REQUIREMENT: Start at the line below containing "textproto.CanonicalMIMEHeaderKey i = i ->" and stop at the line containing "unfold httputil.copyHeader. revert k.". Repeat every line of that stretch exactly, and nothing outside it.

===============

(** X12. Whenever the path has an extension that the MIME table maps,
    the Content-Type after the rewriter does not read as empty: a
    specific type stays and a generic or missing one is replaced by the
    mapping. *)
Theorem ModifyResponse_content_type_never_empty
    (TypeByExtension : string -> string) (resp : http.Response.t) :
  let ext :=
    filepath.Ext (url.Path (http.Request.URL (http.Response.Request resp))) in
  ext ≠ "" ->
  TypeByExtension ext ≠ "" ->
  http.Get
    (http.Response.Header (main.ModifyResponse TypeByExtension resp).1.1)
    "Content-Type"
  ≠ "".
Proof.
  cbv zeta. intros Hext Hmime.
  pose proof Hext as Hext'. pose proof Hmime as Hmime'.
  apply string_nonempty_test in Hext', Hmime'.
  unfold main.ModifyResponse. rewrite Hext', Hmime'.
  match goal with
  | |- context [if ?b then _ else _] => destruct b eqn:Hgen
  end; cbn [fst].
  - cbn [http.Response.set_Header http.Response.Header].
    by rewrite Get_Set.
  - intros Hempty. rewrite Hempty in Hgen. discriminate Hgen.
Qed.

Lemma ModifyResponse_content_type_never_empty_witness :
  filepath.Ext
    (url.Path (http.Request.URL (http.Response.Request example_response)))
  = ".js"
  /\ http.Get
       (http.Response.Header
          (main.ModifyResponse mime.builtin_TypeByExtension
             example_response).1.1)
       "Content-Type"
     ≠ "".
Proof.
  split; [reflexivity |].
  apply (ModifyResponse_content_type_never_empty
           mime.builtin_TypeByExtension example_response);
    vm_compute; discriminate.
Defined.

Section CopyHeaderFacts.
Implicit Types (dst src h : gmap string (list string)) (k i : string).

Lemma values_foldl_Add h i (vv : list string) k :
  http.values (foldl (fun d v => http.Add d i v) h vv) k
  = if decide (k = textproto.CanonicalMIMEHeaderKey i)
    then (http.values h k ++ vv)%list else http.values h k.
Proof.
  revert h. induction vv as [| v vv IH]; intros h; cbn [foldl].
  - case_decide; by rewrite ?app_nil_r.
  - rewrite IH. case_decide as Hk.
    + subst k. by rewrite values_Add_eq, <- app_assoc.
    + by rewrite values_Add_ne.
Qed.

Lemma canonical_keys_insert h i (vs : list string) :
  textproto.CanonicalMIMEHeaderKey i = i ->
  canonical_keys h -> canonical_keys (<[i := vs]> h).
Proof.
  intros Hi Hh k vs'. destruct (decide (k = i)) as [-> | Hne]; [done |].
  rewrite lookup_insert_ne by done. apply Hh.
Qed.

Lemma values_copyHeader dst src k :
  canonical_keys src ->
  http.values (httputil.copyHeader dst src) k
  = (http.values dst k ++ http.values src k)%list.
Proof.
  unfold httputil.copyHeader. revert k.
  apply (map_fold_weak_ind
           (fun r m => forall k, canonical_keys m ->
                         http.values r k
                         = (http.values dst k ++ http.values m k)%list)).
  - intros k _. unfold http.values at 3. rewrite lookup_empty. cbn.
    by rewrite app_nil_r.
  - intros i x m r Hfresh IH k Hcanon.
    assert (Hi : textproto.CanonicalMIMEHeaderKey i = i)
      by (apply (Hcanon i x); by rewrite lookup_insert_eq).
    assert (Hm : canonical_keys m).
    { intros j vs Hj. apply (Hcanon j vs).
      rewrite lookup_insert_ne; [done |]. intros ->. congruence. }
    rewrite values_foldl_Add, Hi, IH by done.
    case_decide as Hk.
    + subst k.
      assert (http.values m i = []) as -> by (unfold http.values; by rewrite Hfresh).
      assert (http.values (<[i := x]> m) i = x) as ->
        by (unfold http.values; by rewrite lookup_insert_eq).
      by rewrite app_nil_r.
    + assert (http.values (<[i := x]> m) k = http.values m k) as ->
        by (unfold http.values; by rewrite lookup_insert_ne).
      done.
Qed.

End CopyHeaderFacts.

(** ** The exchange, end to end *)

(** X13. End to end: when the upstream answers, with a status other
    than 101, with canonical header keys and a generic Content-Type, and
    the path the client asked for has an extension with a mapping, the
    handler logs the rewriter's line and then sends the upstream's
    status under a header whose [Content-Type] reads as the mapped type;
    after the status line it only copies the body. *)
Theorem proxy_delivers_fixed_content_type
    (env : httputil.Env) (target : url.URL)
    (TypeByExtension : string -> string) (req outreq : http.Request.t)
    (infos : list (Z * gmap string (list string))) (ans : httputil.Answer) :
  httputil.outbound (main.Director target) req = inr outreq ->
  httputil.upstream env [] outreq = httputil.mkReply infos (inr ans) ->
  httputil.StatusCode ans ≠ 101 ->
  canonical_keys (httputil.Header ans) ->
  generic_type (http.Get (httputil.Header ans) "Content-Type") ->
  filepath.Ext (url.Path (http.Request.URL req)) ≠ "" ->
  TypeByExtension (filepath.Ext (url.Path (http.Request.URL req))) ≠ "" ->
  exists (line : string) (sent : gmap string (list string))
         (rest : list httputil.call),
    httputil.calls (main.proxy target TypeByExtension env httputil.fresh req).2
    = (httputil.RoundTrip outreq :: map informational_call infos
       ++ httputil.LogLine line
          :: httputil.WriteHeader (httputil.StatusCode ans) sent :: rest)%list
    /\ http.Get sent "Content-Type"
       = TypeByExtension (filepath.Ext (url.Path (http.Request.URL req)))
    /\ Forall (fun c => is_body_call c = true) rest.
Proof.
  intros Hout Hreply Hstatus Hcanon Hgen Hext Hmime.
  destruct (proxy_relays env target TypeByExtension req outreq infos ans
              Hout Hreply Hstatus) as (rest & Hcalls & Hrest).
  pose proof (outbound_Path _ _ _ Hout) as Hpath.
  assert (Hgen' : generic_type
                    (http.Get (http.Response.Header (stripped_response ans outreq))
                       "Content-Type"))
    by (by apply removeHopByHopHeaders_generic).
  assert (Hres : main.ModifyResponse TypeByExtension (stripped_response ans outreq)
                 = (http.Response.set_Header
                      (http.Set_
                         (http.Response.Header (stripped_response ans outreq))
                         "Content-Type"
                         (TypeByExtension
                            (filepath.Ext (url.Path (http.Request.URL req)))))
                      (stripped_response ans outreq),
                    ["Fixed MIME type for " +:+ url.Path (http.Request.URL req)
                       +:+ ": "
                       +:+ http.Get
                             (http.Response.Header (stripped_response ans outreq))
                             "Content-Type"
                       +:+ " -> "
                       +:+ TypeByExtension
                             (filepath.Ext (url.Path (http.Request.URL req)))],
                    None)).
  { unfold main.ModifyResponse.
    cbn [stripped_response http.Response.Request] in *. rewrite Hpath.
    apply generic_type_test in Hgen'.
    apply string_nonempty_test in Hext, Hmime.
    cbn [stripped_response http.Response.Header] in *.
    by rewrite Hext, Hmime, Hgen'. }
  rewrite Hres in Hcalls. cbn [fst snd map app] in Hcalls.
  eexists _, _, rest. split; [exact Hcalls |]. split; [| exact Hrest].
  unfold relayed_header.
  assert (Hcopy : http.Get
                    (httputil.copyHeader ∅
                       (http.Response.Header
                          (http.Response.set_Header
                             (http.Set_
                                (http.Response.Header (stripped_response ans outreq))
                                "Content-Type"
                                (TypeByExtension
                                   (filepath.Ext
                                      (url.Path (http.Request.URL req)))))
                             (stripped_response ans outreq))))
                    "Content-Type"
                  = TypeByExtension
                      (filepath.Ext (url.Path (http.Request.URL req)))).
  { unfold http.Get. rewrite values_copyHeader.
    - unfold http.values at 1. rewrite lookup_empty. cbn [default app].
      exact (Get_Set _ "Content-Type" _).
    - cbn [http.Response.set_Header http.Response.Header stripped_response].
      apply canonical_keys_insert; [reflexivity |].
      by apply removeHopByHopHeaders_canonical. }
  destruct (0 <? _)%nat; [| exact Hcopy].
  unfold http.Get in *. rewrite values_Add_ne; [exact Hcopy |].
  vm_compute. discriminate.
Qed.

===============

EXPECTED OUTPUT:
  textproto.CanonicalMIMEHeaderKey i = i ->
  canonical_keys h -> canonical_keys (<[i := vs]> h).
Proof.
  intros Hi Hh k vs'. destruct (decide (k = i)) as [-> | Hne]; [done |].
  rewrite lookup_insert_ne by done. apply Hh.
Qed.

Lemma values_copyHeader dst src k :
  canonical_keys src ->
  http.values (httputil.copyHeader dst src) k
  = (http.values dst k ++ http.values src k)%list.
Proof.
  unfold httputil.copyHeader. revert k.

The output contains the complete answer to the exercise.